▶ **Entries shown**:
- - -
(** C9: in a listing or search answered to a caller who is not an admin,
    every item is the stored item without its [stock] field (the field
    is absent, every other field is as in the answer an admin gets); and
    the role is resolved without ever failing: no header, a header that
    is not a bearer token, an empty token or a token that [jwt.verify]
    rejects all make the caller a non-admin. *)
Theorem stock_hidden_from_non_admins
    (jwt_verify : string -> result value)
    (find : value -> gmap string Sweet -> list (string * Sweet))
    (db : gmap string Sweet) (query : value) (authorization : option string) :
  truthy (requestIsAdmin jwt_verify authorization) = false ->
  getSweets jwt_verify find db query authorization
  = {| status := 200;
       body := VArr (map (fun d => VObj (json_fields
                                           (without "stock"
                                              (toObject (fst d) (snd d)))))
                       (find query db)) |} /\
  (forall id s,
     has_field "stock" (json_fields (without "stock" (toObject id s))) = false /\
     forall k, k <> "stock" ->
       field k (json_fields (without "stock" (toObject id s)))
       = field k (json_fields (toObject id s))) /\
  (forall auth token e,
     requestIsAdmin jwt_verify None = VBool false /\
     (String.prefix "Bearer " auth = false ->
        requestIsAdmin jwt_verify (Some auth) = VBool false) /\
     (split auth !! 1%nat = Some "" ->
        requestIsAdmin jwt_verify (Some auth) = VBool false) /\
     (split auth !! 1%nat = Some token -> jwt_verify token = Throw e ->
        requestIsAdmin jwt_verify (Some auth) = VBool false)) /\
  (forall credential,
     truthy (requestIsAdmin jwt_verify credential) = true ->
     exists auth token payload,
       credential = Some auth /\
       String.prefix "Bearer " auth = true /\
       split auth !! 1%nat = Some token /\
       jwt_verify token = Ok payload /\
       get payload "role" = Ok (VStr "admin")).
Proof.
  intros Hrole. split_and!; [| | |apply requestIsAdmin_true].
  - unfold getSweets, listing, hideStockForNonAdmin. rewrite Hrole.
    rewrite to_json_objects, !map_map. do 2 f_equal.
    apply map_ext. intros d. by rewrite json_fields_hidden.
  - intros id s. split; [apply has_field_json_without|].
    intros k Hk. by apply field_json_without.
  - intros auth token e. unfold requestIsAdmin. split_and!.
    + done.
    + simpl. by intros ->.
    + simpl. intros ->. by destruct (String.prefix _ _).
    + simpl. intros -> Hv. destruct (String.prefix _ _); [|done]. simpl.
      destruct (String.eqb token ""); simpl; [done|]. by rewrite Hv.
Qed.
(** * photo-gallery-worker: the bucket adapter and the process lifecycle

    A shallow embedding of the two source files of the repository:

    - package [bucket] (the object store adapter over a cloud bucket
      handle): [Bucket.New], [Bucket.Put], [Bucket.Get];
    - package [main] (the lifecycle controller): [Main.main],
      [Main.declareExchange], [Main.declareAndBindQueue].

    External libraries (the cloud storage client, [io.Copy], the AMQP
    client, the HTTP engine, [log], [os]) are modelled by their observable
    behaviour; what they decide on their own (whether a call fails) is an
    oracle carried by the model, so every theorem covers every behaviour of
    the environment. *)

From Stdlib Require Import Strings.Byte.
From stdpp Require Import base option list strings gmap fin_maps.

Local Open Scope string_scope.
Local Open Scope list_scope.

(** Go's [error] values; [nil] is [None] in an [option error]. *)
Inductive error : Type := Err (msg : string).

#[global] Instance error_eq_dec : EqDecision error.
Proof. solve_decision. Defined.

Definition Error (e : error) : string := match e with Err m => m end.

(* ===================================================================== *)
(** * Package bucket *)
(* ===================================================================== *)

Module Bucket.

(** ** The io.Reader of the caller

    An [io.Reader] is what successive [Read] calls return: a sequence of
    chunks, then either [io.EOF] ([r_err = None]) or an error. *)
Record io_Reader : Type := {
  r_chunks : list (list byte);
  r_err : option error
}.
- - -
▶ **Your assignment**: The answer should be the full listing, repeated without any change.

▶ **Reply to the task**:
(** C9: in a listing or search answered to a caller who is not an admin,
    every item is the stored item without its [stock] field (the field
    is absent, every other field is as in the answer an admin gets); and
    the role is resolved without ever failing: no header, a header that
    is not a bearer token, an empty token or a token that [jwt.verify]
    rejects all make the caller a non-admin. *)
Theorem stock_hidden_from_non_admins
    (jwt_verify : string -> result value)
    (find : value -> gmap string Sweet -> list (string * Sweet))
    (db : gmap string Sweet) (query : value) (authorization : option string) :
  truthy (requestIsAdmin jwt_verify authorization) = false ->
  getSweets jwt_verify find db query authorization
  = {| status := 200;
       body := VArr (map (fun d => VObj (json_fields
                                           (without "stock"
                                              (toObject (fst d) (snd d)))))
                       (find query db)) |} /\
  (forall id s,
     has_field "stock" (json_fields (without "stock" (toObject id s))) = false /\
     forall k, k <> "stock" ->
       field k (json_fields (without "stock" (toObject id s)))
       = field k (json_fields (toObject id s))) /\
  (forall auth token e,
     requestIsAdmin jwt_verify None = VBool false /\
     (String.prefix "Bearer " auth = false ->
        requestIsAdmin jwt_verify (Some auth) = VBool false) /\
     (split auth !! 1%nat = Some "" ->
        requestIsAdmin jwt_verify (Some auth) = VBool false) /\
     (split auth !! 1%nat = Some token -> jwt_verify token = Throw e ->
        requestIsAdmin jwt_verify (Some auth) = VBool false)) /\
  (forall credential,
     truthy (requestIsAdmin jwt_verify credential) = true ->
     exists auth token payload,
       credential = Some auth /\
       String.prefix "Bearer " auth = true /\
       split auth !! 1%nat = Some token /\
       jwt_verify token = Ok payload /\
       get payload "role" = Ok (VStr "admin")).
Proof.
  intros Hrole. split_and!; [| | |apply requestIsAdmin_true].
  - unfold getSweets, listing, hideStockForNonAdmin. rewrite Hrole.
    rewrite to_json_objects, !map_map. do 2 f_equal.
    apply map_ext. intros d. by rewrite json_fields_hidden.
  - intros id s. split; [apply has_field_json_without|].
    intros k Hk. by apply field_json_without.
  - intros auth token e. unfold requestIsAdmin. split_and!.
    + done.
    + simpl. by intros ->.
    + simpl. intros ->. by destruct (String.prefix _ _).
    + simpl. intros -> Hv. destruct (String.prefix _ _); [|done]. simpl.
      destruct (String.eqb token ""); simpl; [done|]. by rewrite Hv.
Qed.
(** * photo-gallery-worker: the bucket adapter and the process lifecycle

    A shallow embedding of the two source files of the repository:

    - package [bucket] (the object store adapter over a cloud bucket
      handle): [Bucket.New], [Bucket.Put], [Bucket.Get];
    - package [main] (the lifecycle controller): [Main.main],
      [Main.declareExchange], [Main.declareAndBindQueue].

    External libraries (the cloud storage client, [io.Copy], the AMQP
    client, the HTTP engine, [log], [os]) are modelled by their observable
    behaviour; what they decide on their own (whether a call fails) is an
    oracle carried by the model, so every theorem covers every behaviour of
    the environment. *)

From Stdlib Require Import Strings.Byte.
From stdpp Require Import base option list strings gmap fin_maps.

Local Open Scope string_scope.
Local Open Scope list_scope.

(** Go's [error] values; [nil] is [None] in an [option error]. *)
Inductive error : Type := Err (msg : string).

#[global] Instance error_eq_dec : EqDecision error.
Proof. solve_decision. Defined.

Definition Error (e : error) : string := match e with Err m => m end.

(* ===================================================================== *)
(** * Package bucket *)
(* ===================================================================== *)

Module Bucket.

(** ** The io.Reader of the caller

    An [io.Reader] is what successive [Read] calls return: a sequence of
    chunks, then either [io.EOF] ([r_err = None]) or an error. *)
Record io_Reader : Type := {
  r_chunks : list (list byte);
  r_err : option error
}.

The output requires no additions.